В викторианской культуре жанр vanitas, можно сказать, процветал, приобретая порой весьма причудливые формы. Викторианские авторы испытывали какое-то странное наслаждение, воображая и изображая привычный им мир в виде обломков давно погибшей цивилизации, далекой словно Египет или Атлантида. Из книги в книгу кочевала символическая фигура новозеландского путешественника, обозревающего руины мертвого Лондона.

В новозеландце можно увидеть далекое и слабое предвосхищение героя «Машины времени» Герберта Уэллса (1898): только там путешественник во времени будучи современником повествователя переносится в эпоху упадка и вырождения человечества, а в конце своего путешествия наблюдает умирающую Землю.

Было бы интересно выяснить, когда в литературе и искусстве появляется тема будущего как заката нынешней цивилизации. «Все пройдет» — общее место средневекового философствования, подобное представлению о transitio imperiæ, т. е. о переходе цивилизации и власти над миром от одних народов к другим. Но рассуждений о гибели последней цивилизации в Средние века еще не было. Не появляются ли они вместе с романтизмом и осознанием истории как глубины времен, как бездны прошлого и бездны будущего, на грани которых мы находимся? Хотя здесь уместно было бы вспомнить общеизвестные вещи, такие, как сентименталистский (и романтический) культ руин, а также фальшивые парковые руины, пользовавшиеся популярностью в конце XVIII века; стоит также отметить вполне ощутимую смысловую дистанцию между созданием имитации античных развалин и представлением современных сооружений в руинированном виде.

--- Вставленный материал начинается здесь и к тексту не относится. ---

(* ===== verification/_CoqProject ===== *)
-Q . S2P
Prelude.v
Wire.v
Crypto.v
Toy.v
Noise.v
HandshakeProofs.v
HandshakeTypes.v
Replay.v
Session.v
Net.v
Host.v
Ownership.v
Netcfg.v
NetcfgProofs.v
Restore.v
Relay.v
RelayProofs.v
RelayRuns.v
Tunnel.v
Channel.v
Lifetime.v
RelayWitnesses.v
Programs.v
ProgramsProofs.v
ProgramsRestore.v
Traces.v
Ipv6.v
Killed.v
Underlay.v
ProgramsWitnesses.v
(** Visiting every index of a list is mapping over it. *)
Lemma fmap_seq_lookup_total {B} (g : Z -> B) (l : list Z) :
  (fun i => g (l !!! i)) <$> seq 0 (length l) = g <$> l.
Proof.
  induction l as [|x l IH]; [done|]. cbn [length seq fmap list_fmap]. f_equal.
  rewrite <- fmap_S_seq, <- list_fmap_compose. exact IH.
Qed.

(** ** Spans *)

Lemma rd_lookup (l : list Z) i b : l !! i = Some b -> rd l i = Ok b.
Proof. unfold rd. by intros ->. Qed.

Lemma subspan_ok (l : list Z) off len :
  off + len ≤ length l -> subspan l off len = Ok (take len (drop off l)).
Proof. intros. unfold subspan. by rewrite decide_True. Qed.

Lemma subspan_app (pre mid post : list Z) off len :
  length pre = off -> length mid = len ->
  subspan (pre ++ mid ++ post) off len = Ok mid.
Proof.
  intros <- <-. rewrite subspan_ok by len.
  by rewrite drop_app_length, take_app_length.
Qed.

Lemma copy_to_app (pre rest src : list Z) off :
  length pre = off -> length src ≤ length rest ->
  copy_to (pre ++ rest) off src = Ok ((pre ++ src) ++ drop (length src) rest).
Proof.
  intros <- H. unfold copy_to. rewrite decide_True by len.
  rewrite take_app_length, drop_app, drop_ge by lia.
  rewrite <- app_assoc. do 3 f_equal. simpl. f_equal. lia.
Qed.

Lemma copy_to_start (l src : list Z) :
  length src ≤ length l -> copy_to l 0 src = Ok (src ++ drop (length src) l).
Proof. intros H. by apply (copy_to_app [] l src 0). Qed.

Lemma bytes_ok_app l k : bytes_ok (l ++ k) <-> bytes_ok l /\ bytes_ok k.
Proof. apply Forall_app. Qed.
Lemma bytes_ok_take n l : bytes_ok l -> bytes_ok (take n l).
Proof. apply Forall_take. Qed.
Lemma bytes_ok_drop n l : bytes_ok l -> bytes_ok (drop n l).
Proof. apply Forall_drop. Qed.
Lemma bytes_ok_replicate n : bytes_ok (replicate n 0%Z).
Proof. apply Forall_replicate. unfold is_u8. lia. Qed.
Lemma bytes_ok_nil : bytes_ok [].
Proof. constructor. Qed.
#[export] Hint Resolve bytes_ok_take bytes_ok_drop bytes_ok_replicate bytes_ok_nil : vpn.

(** ** Endianness *)

Lemma length_le_bytes n v : length (le_bytes n v) = n.
Proof. revert v. induction n; intros; simpl; auto. Qed.

Lemma bytes_ok_le_bytes n v : bytes_ok (le_bytes n v).
Proof.
  revert v. induction n; intros; simpl; constructor; [|apply IHn].
  unfold is_u8. apply Z.mod_pos_bound. lia.
Qed.
#[export] Hint Resolve bytes_ok_le_bytes : vpn.

Lemma land_255 z : Z.land z 255 = (z mod 256)%Z.
Proof. change 255%Z with (Z.ones 8). by rewrite Z.land_ones. Qed.

(** The loop form of the encoders: byte [i] is [(v >> 8 i) & 0xff]. *)
Lemma le_bytes_shift n v :
  le_bytes n v = (fun i => u8 (Z.land (Z.shiftr v (8 * Z.of_nat i)) 255)) <$> seq 0 n.
Proof.
  revert v. induction n as [|n IH]; intros v; [done|].
  cbn [le_bytes seq fmap list_fmap]. f_equal.
  - rewrite Z.shiftr_0_r, land_255. unfold u8. by rewrite Z.mod_mod.
  - rewrite IH, <- fmap_S_seq, <- list_fmap_compose. apply list_fmap_ext.
    intros i x _. cbn. do 2 f_equal.
    rewrite !Z.shiftr_div_pow2 by lia. rewrite Z.div_div by lia.
    f_equal. change 256%Z with (2 ^ 8)%Z. rewrite <- Z.pow_add_r by lia. f_equal. lia.
Qed.

Lemma le_val_bound l : bytes_ok l -> (0 <= le_val l < 256 ^ Z.of_nat (length l))%Z.
Proof.
  induction 1 as [|b l Hb _ IH]; simpl le_val; [simpl; lia|].
  cbn [length]. rewrite Nat2Z.inj_succ, Z.pow_succ_r by lia. unfold is_u8 in Hb. lia.
Qed.

Lemma le_val_app l k :
  le_val (l ++ k) = (le_val l + 256 ^ Z.of_nat (length l) * le_val k)%Z.
Proof.
  induction l as [|b l IH]; [simpl; lia|].
  cbn [app le_val length]. rewrite IH, Nat2Z.inj_succ, Z.pow_succ_r by lia. lia.
Qed.

Lemma le_val_le_bytes n v : le_val (le_bytes n v) = (v mod 256 ^ Z.of_nat n)%Z.
Proof.
  revert v. induction n as [|n IH]; intros v; cbn [le_bytes le_val].
  - by rewrite Z.mod_1_r.
  - rewrite IH, Nat2Z.inj_succ, Z.pow_succ_r by lia.
    pose proof (Z.pow_pos_nonneg 256 (Z.of_nat n)).
    rewrite Z.rem_mul_r by lia. done.
Qed.

Lemma le_bytes_le_val l : bytes_ok l -> le_bytes (length l) (le_val l) = l.
Proof.
  induction 1 as [|b l Hb _ IH]; [done|]. cbn [length le_bytes le_val].
  unfold is_u8 in Hb.
  replace (b + 256 * le_val l)%Z with (le_val l * 256 + b)%Z by lia.
  rewrite Z.div_add_l, Z.add_comm, Z.mod_add, Z.mod_small, Z.div_small by lia.
  by rewrite Z.add_0_r, IH.
Qed.

Lemma lor_disjoint_add a b k :
  (0 <= k)%Z -> (0 <= a < 2 ^ k)%Z -> Z.lor a (Z.shiftl b k) = (a + b * 2 ^ k)%Z.
Proof.
  intros Hk Ha. rewrite <- Z.shiftl_mul_pow2 by done. symmetry.
  assert (Z.land a (Z.shiftl b k) = 0)%Z as Hland.
  { apply Z.bits_inj'. intros n Hn. rewrite Z.land_spec, Z.bits_0, Z.shiftl_spec by done.
    destruct (decide (n < k)%Z).
    - by rewrite (Z.testbit_neg_r b (n - k)), andb_false_r by lia.
    - rewrite <- (Z.mod_small a (2 ^ k)) by done. by rewrite Z.mod_pow2_bits_high by lia. }
  by rewrite Z.add_nocarry_lxor, Z.lxor_lor.
Qed.

Lemma lxor_u8 a b : is_u8 a -> is_u8 b -> is_u8 (Z.lxor a b).
Proof.
  unfold is_u8. intros Ha Hb. split; [apply Z.lxor_nonneg; lia|].
  destruct (decide (Z.lxor a b = 0)%Z) as [->|Hne]; [lia|].
  apply Z.log2_lt_pow2; [pose proof (proj2 (Z.lxor_nonneg a b)); lia|].
  eapply Z.le_lt_trans; [apply Z.log2_lxor; lia|].
  apply Z.max_lub_lt.
  - destruct (decide (a = 0)%Z) as [->|]; [done|]. apply Z.log2_lt_pow2; lia.
  - destruct (decide (b = 0)%Z) as [->|]; [done|]. apply Z.log2_lt_pow2; lia.
Qed.

Lemma u8_small z : is_u8 z -> u8 z = z.
Proof. apply Z.mod_small. Qed.
Lemma u32_small z : is_u32 z -> u32 z = z.
Proof. apply Z.mod_small. Qed.
Lemma u64_small z : is_u64 z -> u64 z = z.
Proof. apply Z.mod_small. Qed.

Lemma be_val_bound l : bytes_ok l -> (0 <= be_val l < 256 ^ Z.of_nat (length l))%Z.
Proof.
  induction 1 as [|b l Hb _ IH]; simpl be_val; [simpl; lia|].
  cbn [length]. rewrite Nat2Z.inj_succ, Z.pow_succ_r by lia. unfold is_u8 in Hb. nia.
Qed.

(** Clearing the low [k] bits of a [w]-bit word. *)
Lemma land_lnot_ones x k w :
  (0 <= k)%Z -> (0 <= w)%Z -> (0 <= x < 2 ^ w)%Z ->
  Z.land x (Z.lnot (Z.ones k) mod 2 ^ w) = (x - x mod 2 ^ k)%Z.
Proof.
  intros Hk Hw Hx. rewrite <- (Z.land_ones _ w) by done.
  rewrite (Z.land_comm (Z.lnot _)), Z.land_assoc, Z.land_ones, Z.mod_small by done.
  rewrite <- Z.ldiff_land, Z.ldiff_ones_r by lia.
  rewrite Z.shiftl_mul_pow2, Z.shiftr_div_pow2 by lia.
  pose proof (Z.pow_pos_nonneg 2 k). pose proof (Z.div_mod x (2 ^ k)). lia.
Qed.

Можно предположить, что изображение новых (причем значительных) сооружений в виде руин говорит о восприятии будущего как неизбежных decline and fall. Похоже, что именно такая концепция судьбы народов и культур стоит за картиной Юбера Робера, изображающей Большую галерею Лувра в развалинах (1796). В небольшой заметке, напечатанной в 1938 году в «Журнале Института Варбурга», английский историк искусства Эдгар Винд предлагает говорить о руинах как о своеобразной утопии, точнее — как об удвоении (раздвоении?) перспективы, позволяющем представить современников древними, а новое старым, т. е. состоявшимся и обогатившимся всей полнотой возможных смыслов. Винд говорит о том, что Эдмунд Берк, если бы видел этот рисунок, мог проиллюстрировать им одно из своих излюбленных рассуждений, и цитирует пассаж, где идет речь о разрушении Лондона:

Мы испытываем восторг, видя то, что мы не только бы не хотели сделать, но, напротив, желали бы от всего сердца, чтобы оно не совершилось. Я думаю, что ни один человек не будет до такой степени порочен, чтобы испытывать желание увидеть нашу благородную столицу, гордость Англии и Европы, уничтоженной пожаром или землетрясением, хотя бы он сам был удален на самое большое расстояние от опасности. Но положим, что такое роковое событие произошло, — какое огромное число людей со всех концов устремится посмотреть на развалины, и среди них много будет таких, которые никогда не видели Лондон в расцвете его славы и вполне бы довольствовались этим.

Обыкновенно руины воспринимаются в культуре как своеобразная машина по производству памяти. Если руины вдруг становятся утопией, а Винд предлагает нам именно такую точку зрения, они оказываются заняты производством чего-то другого — например, прогнозов и ожиданий. В таком случае руинированное состояние новых построек воспринимается как желательное для них и одновременно — как придающее их современникам высоко ценимый статус древних, уравнивающий их с теми, кого принято считать мудрыми предками и родоначальниками цивилизации.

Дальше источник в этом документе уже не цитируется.